Ce qu’il faut savoir sur le grade IP44 et la vapeur
Vous verrez indiqué “IP44” sur les caractéristiques du produit. En termes simples, cela signifie que le boîtier empêche tout élément de plus de 1 mm d’entrer à l’intérieur, et qu’il peut résister aux éclaboussures d’eau venant de任何 direction.
Mais voilà le problème : la vapeur est insidieuse. Elle pénètre plus facilement dans les boîtiers standard que les éclaboussures d’eau. Pour lutter contre cela, nous utilisons des joints en silicone pour sceller chaque jointure, et des câbles résistants à l’humidité. Cela empêche l’eau de pénétrer dans les terminaux – en d’autres termes, cela évite que l’humidité ne crée un pont entre les fils électriques et le cadre métallique.
Isolation et mise à la terre
On ne peut pas compter uniquement sur une boîte en plastique pour assurer la sécurité. Nous utilisons donc une double isolation. D’abord, l’élément chauffant se trouve à l’intérieur de quartz de haute pureté. Ensuite, les câbles sont enveloppés de silicone ou de PVC résistant à la chaleur. Pourquoi ? Parce que les câbles standards peuvent se fissurer lorsque他们 subissent des variations de température répétées.

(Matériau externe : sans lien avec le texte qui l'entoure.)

Lemma init_channel rt' status (s s1 : Devices.Session) :
  Devices.SwitchDevice.initializeCapabilities rt' status s = (s1, Returns tt) ->
  Devices.channelNumber s1
  = Some (Devices.SwitchDevice.parse_channel (Devices.data_id (Devices.device s))).
Proof.
  unfold Devices.SwitchDevice.initializeCapabilities.
  destruct (Devices.setCapabilityValue "onoff" (VBool false) (Devices.device s))
    as [d0 [err|]] eqn:Hw; [discriminate|].
  assert (Hd0 : Devices.data_id d0 = Devices.data_id (Devices.device s)).
  { unfold Devices.setCapabilityValue in Hw. by injection Hw as <- _. }
  intros [= <-]. cbn. rewrite Hd0.
  destruct status as [st|err]; [|done].
  destruct (is_nullish st); [done|].
  by destruct (is_boolean (get st "output")).
Qed.

Lemma entry_id_channel component n info ip :
  split ":" (template (get info "id") ++ "_" ++ component)%string
  = [(template (get info "id") ++ "_" ++ component)%string] ->
  Devices.SwitchDevice.parse_channel (e_id (_createDeviceEntry component n info ip)) = n.
Proof.
  intros Hno. unfold Devices.SwitchDevice.parse_channel, _createDeviceEntry. cbn [e_id].
  replace (template (get info "id") ++ "_" ++ component ++ ":" ++ int_to_string n)%string
    with ((template (get info "id") ++ "_" ++ component) ++ String ":" (int_to_string n))%string.
  2:{ by rewrite !string_app_assoc. }
  rewrite split_prefix by done. rewrite int_to_string_no_colon. cbn.
  apply parseInt_int_to_string.
Qed.

(** X12: the identifier names the channel.  For a device whose own id
    contains no [':'], the identifier discovery gives an entry, read
    back as a switch session does ([parseInt] of the field after the
    first [':']), is the entry's channel, whatever that is; so a switch
    session paired from the entry gets that channel number when it is
    initialised. *)
Theorem X12_identifier_names_channel (p : Probe) (ip : string) (es : list DeviceEntry)
    (info : JsValue) (e : DeviceEntry) :
  _queryDevice p ip = Returns es ->
  info_result p = ShellyApi.Fulfilled info ->
  split ":" (template (get info "id")) = [template (get info "id")] ->
  e ∈ es ->
  Devices.SwitchDevice.parse_channel (e_id e) = e_channel e
  /\ forall rt' status (s s1 : Devices.Session),
       Devices.data_id (Devices.device s) = e_id e ->
       Devices.SwitchDevice.initializeCapabilities rt' status s = (s1, Returns tt) ->
       Devices.channelNumber s1 = Some (e_channel e).
Proof.
  intros Hq Hi Hno He.
  apply query_returns in Hq as (info' & status & cfg & Hi' & _ & _ & ->).
  assert (info' = info) as -> by congruence.
  apply list_elem_of_fmap in He as (kv & -> & _).
  assert (Hch : Devices.SwitchDevice.parse_channel
                  (e_id (_createDeviceEntry (wanted info) (parseInt kv.1) info ip))
                = parseInt kv.1).
  { apply entry_id_channel. apply (no_sep_app ":" _ ("_" ++ wanted info)); [done|].
    unfold wanted. by destruct (is_string _ _). }
  split; [exact Hch|].
  intros rt' status' s s1 Hid Hinit. rewrite (init_channel _ _ _ _ Hinit), Hid.
  by rewrite Hch.
Qed.

Lemma X12_identifier_names_channel_witness :
  let es := match _queryDevice unordered_device "10.0.0.9" with
            | Returns es => es
            | Throws _ => []
            end in
  Forall (fun e => Devices.SwitchDevice.parse_channel (e_id e) = e_channel e) es
  /\ map e_id es = ["shellypro3-c8f09e_switch:0"; "shellypro3-c8f09e_switch:1";
                    "shellypro3-c8f09e_switch:2"].
Proof.
  intros es. split; [|reflexivity].
  apply Forall_forall. intros e He.
  by apply (X12_identifier_names_channel unordered_device "10.0.0.9" es
              (VObj [("id", VStr "shellypro3-c8f09e"); ("app", VStr "Pro3")]) e).
Defined.

(** The capabilities of a session class. *)
Definition class_capabilities (k : DeviceFactory.Kind) : list string :=
  match k with
  | DeviceFactory.Cover =>
      ["windowcoverings_set"; "windowcoverings_state"; "measure_power"; "measure_current"]
  | DeviceFactory.Switch => ["onoff"; "measure_power"; "measure_current"]
  end.

Lemma create_kind profile :
  (DeviceFactory.create profile).1 = DeviceFactory.Cover
  <-> is_string profile "cover" = true.
Proof.
  unfold DeviceFactory.create. destruct profile as [| |b|q|str| |]; cbn; try done.
  - by destruct b.
  - by destruct (bool_decide (q = Q2Qc 0)).
  - destruct (decide (str = "")) as [->|Hne]; [done|].
    rewrite (bool_decide_eq_false_2 (str = "")) by done. cbn.
    case_bool_decide; [done|]. by case_bool_decide.
Qed.

(** X13: from the pairing list to the session.  Every entry of the
    pairing list comes from an entry of the scan; the device paired
    from it opens its channel to the entry's address with the entry's
    identifier as client id, which is never empty, so that is the [src]
    of every request it sends; the factory makes a cover session
    exactly when the entry's component is "cover", and a switch session
    otherwise; and the capabilities listed for pairing are those of
    that class. *)
Theorem X13_paired_device (localAddress : ShellyApi.Outcome) (env : ScanEnv)
    (tr : nat -> option JsError) (pe : Driver.PairEntry) :
  pe ∈ Driver.onPairListDevices localAddress env ->
  exists e,
    e ∈ devices (discoverDevices localAddress env)
    /\ pe = Driver.pair_entry e
    /\ ShellyApi.ip (ShellyApi.api (Driver.onInit pe tr).1) = e_ip e
    /\ ShellyApi.deviceId (ShellyApi.api (Driver.onInit pe tr).1) = Some (e_id e)
    /\ e_id e <> ""
    /\ src_of (ShellyApi.api (Driver.onInit pe tr).1) = e_id e
    /\ ((Driver.onInit pe tr).2 = DeviceFactory.Cover <-> e_component e = "cover")
    /\ ((Driver.onInit pe tr).2 = DeviceFactory.Switch <-> e_component e = "switch")
    /\ Driver.p_capabilities pe = class_capabilities (Driver.onInit pe tr).2.
Proof.
  intros (e & -> & He)%list_elem_of_fmap. exists e. split; [done|]. split; [done|].
  pose proof (discover_answered env localAddress) as Ha. rewrite Forall_forall in Ha.
  destruct (Ha e He) as (es & Hq & Hin & _).
  apply query_returns in Hq as (info & status & cfg & _ & _ & _ & ->).
  apply list_elem_of_fmap in Hin as (kv & -> & _).
  assert (Hne : e_id (_createDeviceEntry (wanted info) (parseInt kv.1) info (e_ip e)) <> "").
  { cbn. destruct (template (get info "id")); done. }
  revert Hne. generalize (parseInt kv.1). intros n Hne.
  cbn [Driver.onInit Driver.pair_entry Driver.p_settings_ip Driver.p_data_id
       Driver.p_settings_profile Driver.p_capabilities fst snd ShellyApi.boot
       ShellyApi.api ShellyApi.constructor ShellyApi.ip ShellyApi.deviceId
       _createDeviceEntry e_ip e_id e_profile e_component] in *.
  split; [done|]. split; [done|]. split; [done|]. split.
  { unfold src_of, ShellyApi.constructor. cbn [ShellyApi.deviceId].
    by rewrite bool_decide_eq_false_2. }
  pose proof (create_kind (get info "profile")) as Hk.
  unfold wanted, DeviceFactory.getCapabilities.
  destruct (DeviceFactory.create (get info "profile")).1 eqn:Hc;
    destruct (is_string (get info "profile") "cover"); cbn; naive_solver.
Qed.

Lemma X13_paired_device_witness :
  let pe := Driver.pair_entry
              (_createDeviceEntry "switch" (Int 0)
                 (VObj [("id", VStr "shellyplus1-a8032ab1"); ("app", VStr "Plus1");
                        ("profile", VStr "switch")]) "10.0.0.1") in
  Driver.onPairListDevices (ShellyApi.Fulfilled (VStr "10.0.0.57")) one_slow_device = [pe]
  /\ exists e, pe = Driver.pair_entry e
       /\ src_of (ShellyApi.api (Driver.onInit pe (fun _ => None)).1) = e_id e.
Proof.
  intros pe. split; [vm_compute; reflexivity|].
  destruct (X13_paired_device (ShellyApi.Fulfilled (VStr "10.0.0.57")) one_slow_device
              (fun _ => None) pe) as (e & _ & Hpe & _ & _ & _ & Hsrc & _).
  - vm_compute. left.
  - by exists e.
Defined.

End PairingFacts.

(** ** The sessions: what a notification writes *)

Section WriteFacts.
Import Js Devices.

Implicit Types (s : Session) (v : JsValue) (data : Data) (c : string).

(** A value fit for a capability: a boolean for [onoff], a number for
    the measurements and the position, a direction for the state. *)
Definition fits (cv : string * JsValue) : Prop :=
  match cv.2 with
  | VBool _ => cv.1 = "onoff"
  | VNum _ => cv.1 = "measure_power" \/ cv.1 = "measure_current"
              \/ cv.1 = "windowcoverings_set"
  | VStr d => cv.1 = "windowcoverings_state" /\ (d = "up" \/ d = "down" \/ d = "idle")
  | _ => False
  end.

(** The session [s'] has asked for the writes [ws] since [s]: fit
    values, for capabilities taken in order from [cs]. *)
Definition wrote (cs : list string) (s s' : Session) : Prop :=
  exists ws, written (device s') = written (device s) ++ ws
             /\ Forall fits ws /\ sublist ws.*1 cs.

Lemma wrote_refl cs s : wrote cs s s.
Proof.
  exists []. split; [by rewrite app_nil_r|]. split; [constructor|apply sublist_nil_l].
Qed.

Lemma wrote_trans cs cs' s1 s2 s3 :
  wrote cs s1 s2 -> wrote cs' s2 s3 -> wrote (cs ++ cs') s1 s3.
Proof.
  intros (w & H1 & Hf & Hs) (w' & H2 & Hf' & Hs'). exists (w ++ w').
  split; [by rewrite H2, H1, app_assoc|].
  split; [by apply Forall_app|]. rewrite fmap_app. by apply sublist_app.
Qed.

Lemma wrote_safe c v s :
  fits (c, v) -> wrote [c] s (setCapabilityValueSafe c v s).
Proof.
  intros Hf. exists [(c, v)]. split; [apply safe_written|].
  split; [by constructor|done].
Qed.

Lemma wrote_if_number c v s :
  c = "measure_power" \/ c = "measure_current" \/ c = "windowcoverings_set" ->
  wrote [c] s (write_if_number c v s).
Proof.
  intros Hc. unfold write_if_number.
  destruct v; cbn [is_number]; try apply wrote_refl. by apply wrote_safe.
Qed.

Lemma mapCoverState_direction v :
  CoverDevice.mapCoverState v = "up" \/ CoverDevice.mapCoverState v = "down"
  \/ CoverDevice.mapCoverState v = "idle".
Proof.
  unfold CoverDevice.mapCoverState. destruct v; auto. repeat case_bool_decide; auto.
Qed.

Lemma wrote_then cs cs' (f : Session -> Session) s1 s2 :
  (forall s, wrote cs' s (f s)) -> wrote cs s1 s2 -> wrote (cs ++ cs') s1 (f s2).
Proof. intros Hf H. eapply wrote_trans; [done|apply Hf]. Qed.

Lemma wrote_switch data s :
  wrote ["onoff"; "measure_power"; "measure_current"] s
    (SwitchDevice.handleNotification data s).
Proof.
  unfold SwitchDevice.handleNotification.
  destruct (ShellyApi.updates (envelope data) !! "switch") as [channels|];
    [|apply wrote_refl].
  generalize (default VUndefined (channels !! SwitchDevice.channel_key s)). intros st.
  destruct (truthy st); [|apply wrote_refl].
  apply (wrote_then ["onoff"; "measure_power"] ["measure_current"]
           (write_if_number "measure_current" (get st "current")));
    [intros; apply wrote_if_number; auto|].
  apply (wrote_then ["onoff"] ["measure_power"]
           (write_if_number "measure_power" (get st "apower")));
    [intros; apply wrote_if_number; auto|].
  destruct (get st "output"); cbn [is_boolean]; try apply wrote_refl.
  by apply wrote_safe.
Qed.

Lemma wrote_cover_updates data s :
  wrote ["windowcoverings_state"; "windowcoverings_set"; "measure_power";
         "measure_current"] s
    (CoverDevice.handleNotification (of_envelope (envelope data)) s).
Proof.
  unfold CoverDevice.handleNotification. cbn [event of_envelope truthy andb].
  change (update_for "cover" "0" (of_envelope (envelope data)))
    with (update_for "cover" "0" data).
  generalize (update_for "cover" "0" data). intros cd.
  destruct (truthy cd); [|apply wrote_refl].
  apply (wrote_then ["windowcoverings_state"; "windowcoverings_set"; "measure_power"]
           ["measure_current"]
           (write_if_number "measure_current" (get cd "current")));
    [intros; apply wrote_if_number; auto|].
  apply (wrote_then ["windowcoverings_state"; "windowcoverings_set"]
           ["measure_power"]
           (write_if_number "measure_power" (get cd "apower")));
    [intros; apply wrote_if_number; auto|].
  apply (wrote_then ["windowcoverings_state"] ["windowcoverings_set"]
           (fun s => match get cd "current_pos" with
                     | VNum q => setCapabilityValueSafe "windowcoverings_set"
                                   (VNum (percent_to_fraction q)) s
                     | _ => s
                     end)).
  - intros s0. destruct (get cd "current_pos"); try apply wrote_refl.
    apply wrote_safe. cbn. auto.
  - destruct (truthy (get cd "state")); [|apply wrote_refl].
    apply wrote_safe. split; [done|]. apply mapCoverState_direction.
Qed.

Et surtout, assurez-vous que ces appareils soient branchés sur un dispositif GFCI ou RCD. Si le scellage se détériore avec le temps, ce dispositif permettra l’arrêt immédiat du courant. C’est la seule façon d’être vraiment en sécurité.

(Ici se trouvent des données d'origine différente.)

(** [response.WriteHeader]. A declared Content-Length is read with
    [strconv.ParseInt(cl, 10, 64)], which accepts the same strings as
    [Atoi] on a 64-bit platform and gives the same value; an invalid or
    negative one is deleted from the header. *)
Definition tw_WriteHeader (w : transport) (code : Z) : transport :=
  match tw_panic w with
  | Some _ => w
  | None =>
      if negb (valid_code code) then set_tw_panic w (Some (sapp "invalid WriteHeader code " (fmt_int code)))
      else if tw_wrote w then w  (* superfluous: only logged *)
      else if informational code then
        {| tw_header := tw_header w; tw_wrote := false; tw_status := tw_status w;
           tw_interim := tw_interim w ++ [code]; tw_contentLength := tw_contentLength w;
           tw_written := tw_written w; tw_body := tw_body w; tw_panic := None |}
      else
        let cl := header_Get (tw_header w) "Content-Length" in
        let '(hdr, len) :=
          if String.eqb cl EmptyString then (tw_header w, -1)
          else match Atoi cl with
               | (v, None) => if Z.leb 0 v then (tw_header w, v)
                              else (delete "Content-Length" (tw_header w), -1)
               | (_, Some _) => (delete "Content-Length" (tw_header w), -1)
               end in
        {| tw_header := hdr; tw_wrote := true; tw_status := code; tw_interim := tw_interim w;
           tw_contentLength := len; tw_written := tw_written w; tw_body := tw_body w;
           tw_panic := None |}
  end.

(** [response.Write]: the bytes accepted and the error. *)
Definition tw_Write (w : transport) (b : string) : transport * (Z * option error) :=
  match tw_panic w with
  | Some _ => (w, (0, None))
  | None =>
      let w1 := tw_WriteHeader w 200 in
      let n := Z.of_nat (String.length b) in
      if Z.eqb n 0 then (w1, (0, None))
      else if negb (bodyAllowedForStatus (tw_status w1)) then (w1, (0, Some ErrBodyNotAllowed))
      else
        let written := tw_written w1 + n in
        let ok := Z.eqb (tw_contentLength w1) (-1) || Z.leb written (tw_contentLength w1) in
        ({| tw_header := tw_header w1; tw_wrote := tw_wrote w1; tw_status := tw_status w1;
            tw_interim := tw_interim w1; tw_contentLength := tw_contentLength w1;
            tw_written := written; tw_body := if ok then sapp (tw_body w1) b else tw_body w1;
            tw_panic := tw_panic w1 |},
         if ok then (n, None) else (0, Some ErrContentLength))
  end.

(** [http.Error(w, msg, code)] *)
Definition http_Error (w : transport) (msg : string) (code : Z) : transport :=
  let w0 := tw_Header_Del w "Content-Length" in
  let w1 := tw_Header_Set w0 "Content-Type" "text/plain; charset=utf-8" in
  let w2 := tw_Header_Set w1 "X-Content-Type-Options" "nosniff" in
  fst (tw_Write (tw_WriteHeader w2 code) (sapp msg nl)).
(** * PythonExecute: the out-of-process Python snippet runner

    A shallow embedding of [src/app/tool/python_execute.py]
    ([PythonExecute._run_code] and [PythonExecute.execute]) together with
    the properties of its result record.

    What Python and the operating system do (parsing, running the snippet,
    the file system, how long the worker needs) is not part of the
    repository; it is collected in the class [Host] and every definition
    and theorem is stated for an arbitrary host.

    Strings are [string]s of 8-bit characters, read as the code points
    below 256. *)

From Stdlib Require Import ZArith String Ascii List.
From Stdlib Require Import Numbers.DecimalString.
From stdpp Require Import base option gmap strings.

Open Scope string_scope.
Open Scope Z_scope.

(** ** Python strings *)

Module PyStr.

(** The line feed used by the f-strings and by [+ "\n" +]. *)
Definition nl : string := String "010"%char EmptyString.

(** [str(n)] for an [int]. *)
Definition str_of_int (n : Z) : string :=
  NilZero.string_of_int (Z.to_int n).

(** [c.isspace()], for a code point below 256: TAB..CR, FS..US, space,
    NEL and NBSP. *)
Definition isspace (c : ascii) : bool :=
  let n := N_of_ascii c in
  ((9 <=? n) && (n <=? 13) || (28 <=? n) && (n <=? 32)
   || (n =? 133) || (n =? 160))%N.

Fixpoint lstrip (s : string) : string :=
  match s with
  | EmptyString => EmptyString
  | String c s' => if isspace c then lstrip s' else s
  end.

Fixpoint rstrip (s : string) : string :=
  match s with
  | EmptyString => EmptyString
  | String c s' =>
      match rstrip s' with
      | EmptyString => if isspace c then EmptyString else String c EmptyString
      | r => String c r
      end
  end.
(** The confirmation that a run shows: only Save Link has one. *)
Definition feedback_of (c : hub_click) : option feedback :=
  match c with
  | Save_Link_Click => Some (st_success "Link Saved!")
  | _ => None
  end.

(** Lines 160-214, top to bottom.  The state is returned also when a call
    raises: what was appended before stays in the session, and what comes
    after the call is not run. *)
Definition resource_hub_page (lib : streamlit) (inp : hub_inputs)
    (st : session_state) : Py.result hub_view * session_state :=
  let '(fb, st1) :=
    match click inp with
    | Save_Link_Click =>
        let '(f, s) :=
          save_link_button (selected_subject inp) (link_url inp) (link_desc inp) st in
        (Some f, s)
    | _ => (None, st)
    end in
  match display_links (selected_subject inp) (resources st1) with
  | Py.Raise e => (Py.Raise e, st1)
  | Py.Ok links =>
      let st2 :=
        match click inp with
        | Add_Video_Click => add_video_button (selected_subject inp) (video_url inp) st1
        | _ => st1
        end in
      match display_videos lib (selected_subject inp) (resources st2) with
      | Py.Raise e => (Py.Raise e, st2)
      | Py.Ok videos =>
          match upload_tab lib (uploaded_file inp) with
          | Py.Raise e => (Py.Raise e, st2)
          | Py.Ok upload =>
              (Py.Ok {| link_feedback := fb; shown_links := links;
                        shown_videos := videos; shown_upload := upload |}, st2)
          end
      end
  end.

Le compromis lié à la chaleur
Il y a un petit problème ici : les scellages hermétiques permettent bien de garder l’eau à l’extérieur, mais ils compliquent plutôt l’évacuation de la chaleur. Lorsque nous scellons une lampe pour qu’elle respecte les normes IP44, la chaleur s’accumule beaucoup plus rapidement à l’intérieur du boîtier que dans un environnement ouvert. Il faut donc s’assurer que la surface sur laquelle vous montez la lampe puisse supporter cette chaleur.

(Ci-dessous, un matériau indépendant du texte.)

(** * zerver/lib/onboarding.py: the Welcome Bot and the initial messages of a realm

    A shallow embedding of [zerver/lib/onboarding.py].  Python [str] values
    are Rocq strings (the UTF-8 bytes of the text), Python sets are [gset]s,
    lists are lists, the database is an explicit record of tables threaded
    through a small state-and-exception monad, and [@transaction.atomic] is a
    combinator on that monad. *)

From Stdlib Require Import ZArith Ascii String List Bool Lia.
From stdpp Require Import base decidable option list gmap strings.

(** ** Python string primitives *)

Module Py.

(** The exceptions the modelled code can raise. *)
Inductive exn : Type :=
| KeyError | ValueError | TypeError | IndexError
| AssertionError | DoesNotExist | JsonableError.

Definition dquote : string := String (ascii_of_nat 34) EmptyString.

(** Lower-casing of ASCII text: the letters A to Z are moved to a to z and
    every other byte is left as it is.  This is what [str.lower] does on a
    text made of ASCII characters only; on other text [str.lower] follows the
    Unicode case tables (the Kelvin sign becomes the letter k), which this
    function does not.  The module's code is therefore not written with this
    function but with a [str_lower] of its own, see the section of the
    module's functions; [lower] is the reference for ASCII text. *)
Definition lower_ascii (c : ascii) : ascii :=
  let n := nat_of_ascii c in
  if (Nat.leb 65 n && Nat.leb n 90)%bool then ascii_of_nat (n + 32) else c.

Fixpoint lower (s : string) : string :=
  match s with
  | EmptyString => EmptyString
  | String c s' => String (lower_ascii c) (lower s')
  end.

(** [s.isascii()]: every byte of the UTF-8 encoding is below 128. *)
Fixpoint is_ascii (s : string) : bool :=
  match s with
  | EmptyString => true
  | String c s' => (Nat.ltb (nat_of_ascii c) 128 && is_ascii s')%bool
  end.

(** [x in [a, b, ...]] on strings. *)
Definition in_list (x : string) (l : list string) : bool :=
  existsb (String.eqb x) l.

(** [sep.join(l)]. *)
Definition join (sep : string) (l : list string) : string :=
  String.concat sep l.

(** [needle in hay] on strings. *)
Fixpoint contains (needle hay : string) : bool :=
  (String.prefix needle hay
   || match hay with
      | EmptyString => false
      | String _ hay' => contains needle hay'
      end)%bool.

(** Keyword arguments of a call, in the order they are written. *)
Definition kwargs := list (string * string).

Fixpoint kwarg (name : string) (kw : kwargs) : option string :=
  match kw with
  | [] => None
  | (k, v) :: kw' => if String.eqb k name then Some v else kwarg name kw'
  end.

Definition lbrace : ascii := ascii_of_nat 123.
Definition rbrace : ascii := ascii_of_nat 125.

(** Where the scan of a format string stands: in literal text, after an
    opening or a closing brace, or inside the replacement field [name]. *)
Inductive scan : Type :=
| Text
| AfterOpen
| AfterClose
| Field (name : string).

(** [template.format] with keyword arguments [kw], for replacement fields
    that are plain keyword names: two opening or two closing braces are an
    escaped brace, a name between braces is replaced by the keyword argument
    (KeyError when there is none), and a single closing brace or a field that
    is never closed is a ValueError.

    The model is exact in one direction.  When it answers a text, every
    field of the template is the name of a keyword argument and [str.format]
    answers the same text; this is the case of every template of the module
    in the source language.  When it answers an exception, [str.format] fails
    or succeeds in its own way: an empty or numbered field raises IndexError
    (no positional argument is passed), an attribute lookup on a [str]
    raises AttributeError, and a field with a conversion, a format specifier
    or an index lookup can succeed; such a field is looked up here under its
    whole text, which is no keyword name.  Which exception a translated
    template raises is therefore a matter of this model only. *)
Fixpoint format_from (kw : kwargs) (state : scan) (s : string) : exn + string :=
  match s with
  | EmptyString =>
      match state with
      | Text => inr EmptyString
      | _ => inl ValueError
      end
  | String c s' =>
      match state with
      | Text =>
          if Ascii.eqb c lbrace then format_from kw AfterOpen s'
          else if Ascii.eqb c rbrace then format_from kw AfterClose s'
          else
            match format_from kw Text s' with
            | inr r => inr (String c r)
            | inl e => inl e
            end
      | AfterOpen =>
          if Ascii.eqb c lbrace then
            match format_from kw Text s' with
            | inr r => inr (String lbrace r)
            | inl e => inl e
            end
          else if Ascii.eqb c rbrace then
            match kwarg EmptyString kw with
            | Some v =>
                match format_from kw Text s' with
                | inr r => inr (v +:+ r)
                | inl e => inl e
                end
            | None => inl KeyError
            end
          else format_from kw (Field (String c EmptyString)) s'
      | AfterClose =>
          if Ascii.eqb c rbrace then
            match format_from kw Text s' with
            | inr r => inr (String rbrace r)
            | inl e => inl e
            end
          else inl ValueError
      | Field name =>
          if Ascii.eqb c rbrace then
            match kwarg name kw with
            | Some v =>
                match format_from kw Text s' with
                | inr r => inr (v +:+ r)
                | inl e => inl e
                end
            | None => inl KeyError
            end
          else format_from kw (Field (name +:+ String c EmptyString)) s'
      end
  end.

Si le boîtier devient trop chaud, les joints en caoutchouc peuvent se déformer ou se détériorer. Une fois cela arrivé, la protection étanche disparaît. Faites-vous plaisir : vérifiez vos joints tous les six mois. Un simple regard suffit pour s’assurer que rien n’a fondu ou bougé. Ça ne prend que deux minutes, et cela vous évitera de gros problèmes.